TASK PROMPT.
Among the lines below, restate word for word only those from the line with "intros Hrun Hin." through the line with "Lemma flag_kept (config", with both end lines kept.

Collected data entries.
(** *** The retry strategy *)

(** What [timeoutRetryStrategy] does with the [index]-th error when it is
    given the configuration: up to three timeouts are answered by
    clearing the flag and a timer of 1000, 2000, 3000 ms; any other error,
    and a fourth timeout, by [new Error(error)] and no call at all. *)
Lemma timeoutRetryStrategy_given_config (config : OpenIdConfiguration) :
  exists handler,
    timeoutRetryStrategy (Some config) = inr handler /\
    forall error index,
      handler error index =
      if isTimeoutError error && (index <? MAX_RETRY_ATTEMPTS) then
        Rx.doing
          [logDebug config
             ("forceRefreshSession timeout. Attempt #" +:+ pretty (index + 1));
           ResetSilentRenewRunning (configId config)]
          (Rx.timer ((index + 1) * 1000))
      else Rx.throwError (ErrorOf error).
Proof.
  eexists. split; [reflexivity|].
  intros error index. simpl.
  replace (MAX_RETRY_ATTEMPTS <? index + 1) with (negb (index <? MAX_RETRY_ATTEMPTS)).
  - by destruct (isTimeoutError error), (index <? MAX_RETRY_ATTEMPTS).
  - unfold MAX_RETRY_ATTEMPTS.
    destruct (N.ltb_spec index 3), (N.ltb_spec 3 (index + 1)); simpl; lia.
Qed.

(** Without a reset among the calls, a flag is set in the end exactly
    when it was set at first or one of the calls set it. *)
Lemma flags_without_reset (id : string) (l : list Action) (flags : Flags) :
  ResetSilentRenewRunning id ∉ l ->
  id ∈ foldl applyAction flags l <->
  id ∈ flags \/ SetSilentRenewRunning id ∈ l.
Proof.
  revert flags. induction l as [|a l IH]; intros flags Hno_reset; simpl.
  - rewrite elem_of_nil. tauto.
  - rewrite not_elem_of_cons in Hno_reset. destruct Hno_reset as [Ha Hl].
    rewrite (IH _ Hl), elem_of_cons.
    destruct a; simpl;
      try (split; [intros [?|?]; [by left|by right; right]
                  |intros [?|[?|?]]; [by left|done|by right]]).
    + unfold setSilentRenewRunning. rewrite elem_of_union, elem_of_singleton.
      split.
      * intros [[->|?]|?]; [right; by left|by left|right; by right].
      * intros [?|[[= ->]|?]]; [left; by right|left; by left|by right].
    + unfold resetSilentRenewRunning. rewrite elem_of_difference, elem_of_singleton.
      split.
      * intros [[? _]|?]; [by left|right; by right].
      * intros [?|[?|?]]; [left|done|by right].
        split; [done|]. intros ->. by apply Ha.
Qed.

(** No call of [forceRefreshSession] is a reset of the flag: the one
    reset of the service is in the retry strategy, which does not get to
    run. *)
Lemma forceRefreshSession_makes_no_reset (config : OpenIdConfiguration)
    (extraCustomParams : option Params) (world : RefreshWorld) (fuel : nat)
    (o : Rx.Obs (option LoginResponse)) (id : string) :
  forceRefreshSession isCurrentFlowCodeFlowWithRefreshTokens
    config extraCustomParams world fuel = Some o ->
  ResetSilentRenewRunning id ∉ Rx.calls o.
Proof.
  intros Hrun Hin.
  assert (Hstart : forall extra,
    ResetSilentRenewRunning id
      ∈ eager (startRefreshSession isCurrentFlowCodeFlowWithRefreshTokens
                 config extra (silentRenewRunning world)) \/
    ResetSilentRenewRunning id
      ∈ Rx.calls (cold (startRefreshSession isCurrentFlowCodeFlowWithRefreshTokens
                          config extra (silentRenewRunning world))
                    (attempt world 0%nat)) \/
    ResetSilentRenewRunning id = SubscribeIFrameCompleted ->
    False).
  { intros extra [Ha|[Ha|Ha]]; [| |done].
    - by apply startRefreshSession_eager in Ha as (? & ? & ?).
    - apply startRefreshSession_calls in Ha.
      by destruct Ha as [?|[?|[[_ ?]|[_ ?]]]]. }
  destruct (isCurrentFlowCodeFlowWithRefreshTokens config) eqn:Hflow.
  - rewrite (forceRefreshSession_refresh _ _ _ _ Hflow) in Hrun.
    injection Hrun as <-.
    rewrite RxFacts.calls_doing, RxFacts.calls_map in Hin.
    apply elem_of_app in Hin as [Hin|Hin]; eapply Hstart; eauto.
  - eapply Hstart.
    exact (forceRefreshSession_iframe_calls _ _ _ _ _ _ Hflow Hrun Hin).
Qed.

(** The flag after a run without a reset. *)
Lemma flag_kept (config : OpenIdConfiguration) (l : list Action) (flags : Flags) :
  (forall id, ResetSilentRenewRunning id ∉ l) ->
  isSilentRenewRunning config (foldl applyAction flags l) = true <->
  isSilentRenewRunning config flags = true \/
  SetSilentRenewRunning (configId config) ∈ l.
Proof.
  intros Hno_reset. unfold isSilentRenewRunning.
  rewrite !bool_decide_eq_true.
  apply flags_without_reset, Hno_reset.
Qed.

RESULT BELOW.
  intros Hrun Hin.
  assert (Hstart : forall extra,
    ResetSilentRenewRunning id
      ∈ eager (startRefreshSession isCurrentFlowCodeFlowWithRefreshTokens
                 config extra (silentRenewRunning world)) \/
    ResetSilentRenewRunning id
      ∈ Rx.calls (cold (startRefreshSession isCurrentFlowCodeFlowWithRefreshTokens
                          config extra (silentRenewRunning world))
                    (attempt world 0%nat)) \/
    ResetSilentRenewRunning id = SubscribeIFrameCompleted ->
    False).
  { intros extra [Ha|[Ha|Ha]]; [| |done].
    - by apply startRefreshSession_eager in Ha as (? & ? & ?).
    - apply startRefreshSession_calls in Ha.
      by destruct Ha as [?|[?|[[_ ?]|[_ ?]]]]. }
  destruct (isCurrentFlowCodeFlowWithRefreshTokens config) eqn:Hflow.
  - rewrite (forceRefreshSession_refresh _ _ _ _ Hflow) in Hrun.
    injection Hrun as <-.
    rewrite RxFacts.calls_doing, RxFacts.calls_map in Hin.
    apply elem_of_app in Hin as [Hin|Hin]; eapply Hstart; eauto.
  - eapply Hstart.
    exact (forceRefreshSession_iframe_calls _ _ _ _ _ _ Hflow Hrun Hin).
Qed.

(** The flag after a run without a reset. *)
Lemma flag_kept (config : OpenIdConfiguration) (l : list Action) (flags : Flags) :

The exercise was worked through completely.